Cuando en nombre de un falaz interés general, el Gobierno pretendió expropiar los derechos exclusivos que Canal Satélite había adquirido legítimamente, publiqué una columna donde sostenía que el capitalismo surgió gracias a la invención de los derechos de propiedad, citando la autoridad neoliberal del historiador Douglass North, premio Nobel de Economía (Exclusivas, 24 de febrero de 1997). Sin embargo, existe otra teoría rival sobre los orígenes del capitalismo: es la de Marx, que postuló la necesidad de una previa acumulación primitiva basada en la rapiña, el colonialismo, la expoliación y la piratería.

Pues bien, al parecer, la estrategia adoptada por el partido en el Gobierno pretende alcanzar sus objetivos mediante esta segunda vía marxista. Para ello, al no poder utilizar su poder público, necesariamente imparcial, ni actuar con instrumentos legales de más que dudoso éxito, ha decidido recurrir a piratas, corsarios y bucaneros que, refugiados en la inexpugnable base de operaciones de esa nueva Isla de la Tortuga que es la Telefónica, y bajo el mando de ese nuevo Morgan que es el señor Villalonga, le hacen al señor Aznar todo el trabajo sucio: sin ningún escrúpulo y con perfecta impunidad.Jurídicamente, la Telefónica es una empresa privada, pero políticamente actúa en beneficio sectario de quien ocupa el poder público. Esto es patente de corso: es decir, corrupción. En efecto, a los corsarios británicos del siglo XVII, con licencia real para saquear galeones españoles a cambio de un porcentaje del botín para el Rey, se les llamaba privateers (o "barcos privados armados"). Pues bien, eso es hoy la Telefónica: una privateer o empresa filibustera, con patente de corso extendida por Moncloa para saquear intereses ajenos en exclusivo beneficio político de quien ocupa el poder.

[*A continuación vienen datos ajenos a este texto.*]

(** * Assessment tracker and badge catalogue: a model of [app/crud/crud.py]

    The CRUD layer of the skill-assessment application is embedded as
    functions in a small exception-and-state monad.  The state is the
    SQLAlchemy session (the committed tables and the tables as the open
    transaction sees them) together with the number of clock readings and
    random draws made so far.  Library calls whose code is not part of the
    repository ([str], [datetime.strptime], [datetime.utcnow],
    [random.randint], [utils.verify_check]) are fields of the [Platform]
    class.  Of the constraints of the schema the store enforces one that the
    code can run into: [latest_commit] of a tracker entry is declared
    [unique=True], so the commit of a statement that gives a second row the
    same [latest_commit] is refused.  The other constraints (such as the
    uniqueness of primary keys) are stated as hypotheses where a property
    needs them. *)

From Stdlib Require Import ZArith List String Bool Lia.
Import ListNotations.

Local Open Scope string_scope.
Local Open Scope Z_scope.
Local Open Scope list_scope.

(** ** Python values *)

(** Exceptions raised by the code or by the library calls it makes. *)
Inductive exn : Type :=
| ValueError (msg : string)
| KeyError (key : string)
| IndexError (msg : string)
| TypeError (msg : string)
| Exception (msg : string).

(** [str(e)]: the message; for a [KeyError] the quoted key. *)
Definition exn_str (e : exn) : string :=
  match e with
  | ValueError msg | IndexError msg | TypeError msg | Exception msg => msg
  | KeyError key => ("'" ++ key ++ "'")%string
  end.

(** JSON-like values held in the [log] column and in request bodies. *)
#[local] Unset Elimination Schemes.
Inductive json : Type :=
| JNone
| JBool (b : bool)
| JInt (n : Z)
| JStr (s : string)
| JList (l : list json)
| JDict (d : list (string * json)).
#[local] Set Elimination Schemes.

(** A [dict] with string keys: the items in insertion order.  Assigning to a
    key that is present keeps its position, assigning to a new key appends. *)
Module Dict.
Section Ops.
Context {V : Type}.

Definition t : Type := list (string * V).

Fixpoint get (k : string) (d : t) : option V :=
  match d with
  | [] => None
  | (k', v) :: d' => if String.eqb k' k then Some v else get k d'
  end.

Fixpoint set (k : string) (v : V) (d : t) : t :=
  match d with
  | [] => [(k, v)]
  | (k', v') :: d' =>
      if String.eqb k' k then (k', v) :: d' else (k', v') :: set k v d'
  end.

Definition keys (d : t) : list string := map fst d.

Definition items (d : t) : list (string * V) := d.

(** [d.update(other)] and the effect of a dict comprehension. *)
Definition update (d other : t) : t :=
  fold_left (fun acc kv => set (fst kv) (snd kv) acc) other d.
End Ops.
Arguments t : clear implicits.
End Dict.

(** [datetime.datetime]: a naive timestamp. *)
Module datetime.
Record t : Type := mk {
  year : Z; month : Z; day : Z;
  hour : Z; minute : Z; second : Z; microsecond : Z
}.
End datetime.

(** A column value of a badge row: text, or a timestamp once parsed. *)
Inductive value : Type :=
| VStr (s : string)
| VDatetime (d : datetime.t).

(** ** The mapped classes of [app.models]

    Only the columns that [crud.py] reads or writes are listed. *)

Module Users.
Record t : Type := mk { id : Z; username : string }.
End Users.

Module Reviewers.
Record t : Type := mk { id : Z; user_id : Z }.
End Reviewers.

Module Assessments.
Record t : Type := mk { id : Z; name : string }.
End Assessments.

Module AssessmentTracker.
Record t : Type := mk {
  id : Z;
  user_id : Z;
  assessment_id : Z;
  latest_commit : string;
  last_updated : datetime.t;
  status : string;
  reviewer_id : option Z;
  log : list (Dict.t json)
}.

(** Attribute assignments [entry.field = x]. *)
Definition set_reviewer_id (x : option Z) (e : t) : t :=
  mk (id e) (user_id e) (assessment_id e) (latest_commit e)
     (last_updated e) (status e) x (log e).
Definition set_status (x : string) (e : t) : t :=
  mk (id e) (user_id e) (assessment_id e) (latest_commit e)
     (last_updated e) x (reviewer_id e) (log e).
Definition set_last_updated (x : datetime.t) (e : t) : t :=
  mk (id e) (user_id e) (assessment_id e) (latest_commit e)
     x (status e) (reviewer_id e) (log e).
Definition set_latest_commit (x : string) (e : t) : t :=
  mk (id e) (user_id e) (assessment_id e) x
     (last_updated e) (status e) (reviewer_id e) (log e).
Definition set_log (x : list (Dict.t json)) (e : t) : t :=
  mk (id e) (user_id e) (assessment_id e) (latest_commit e)
     (last_updated e) (status e) (reviewer_id e) x.
End AssessmentTracker.

(** A badge row: the columns that are set, by name.  The external catalogue
    decides which columns a row carries. *)
Module Badges.
Definition t : Type := Dict.t value.
End Badges.

(** [schemas.InitRequest]. *)
Module InitRequest.
Record t : Type := mk {
  username : string;
  assessment_name : string;
  latest_commit : string
}.
End InitRequest.

(** The [reviewer_info] dict of [assign_reviewer], in the shape its
    docstring fixes: [{"reviewer_id": int, "reviewer_username": str}]. *)
Module ReviewerInfo.
Record t : Type := mk { reviewer_id : Z; reviewer_username : string }.

Definition to_dict (r : t) : Dict.t json :=
  [("reviewer_id", JInt (reviewer_id r));
   ("reviewer_username", JStr (reviewer_username r))].
End ReviewerInfo.

(** ** The store *)

Module Tables.
Record t : Type := mk {
  users : list Users.t;
  reviewers : list Reviewers.t;
  assessments : list Assessments.t;
  assessment_tracker : list AssessmentTracker.t;
  badges : list Badges.t
}.

Definition set_assessment_tracker (x : list AssessmentTracker.t) (tb : t) : t :=
  mk (users tb) (reviewers tb) (assessments tb) x (badges tb).
Definition set_badges (x : list Badges.t) (tb : t) : t :=
  mk (users tb) (reviewers tb) (assessments tb) (assessment_tracker tb) x.
End Tables.

(** A session: what is durably committed, and what the open transaction
    sees.  Queries read [pending]; [commit] makes it durable; [rollback]
    forgets it. *)
Module Session.
Record t : Type := mk { committed : Tables.t; pending : Tables.t }.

Así se finge respetar en público la legalidad cuando en privado se la elude con fraudulenta insolencia. Y lo. que resulta ilegal para la armada gubernamental de Aznar queda impune si quien lo ejecuta es la escuadra bucanera de Villalonga. No sé si esto se parece más al caciquismo de la Restauración o al corporativismo del Régimen franquista. Pero, desde luego, es corrupción política químicamente pura.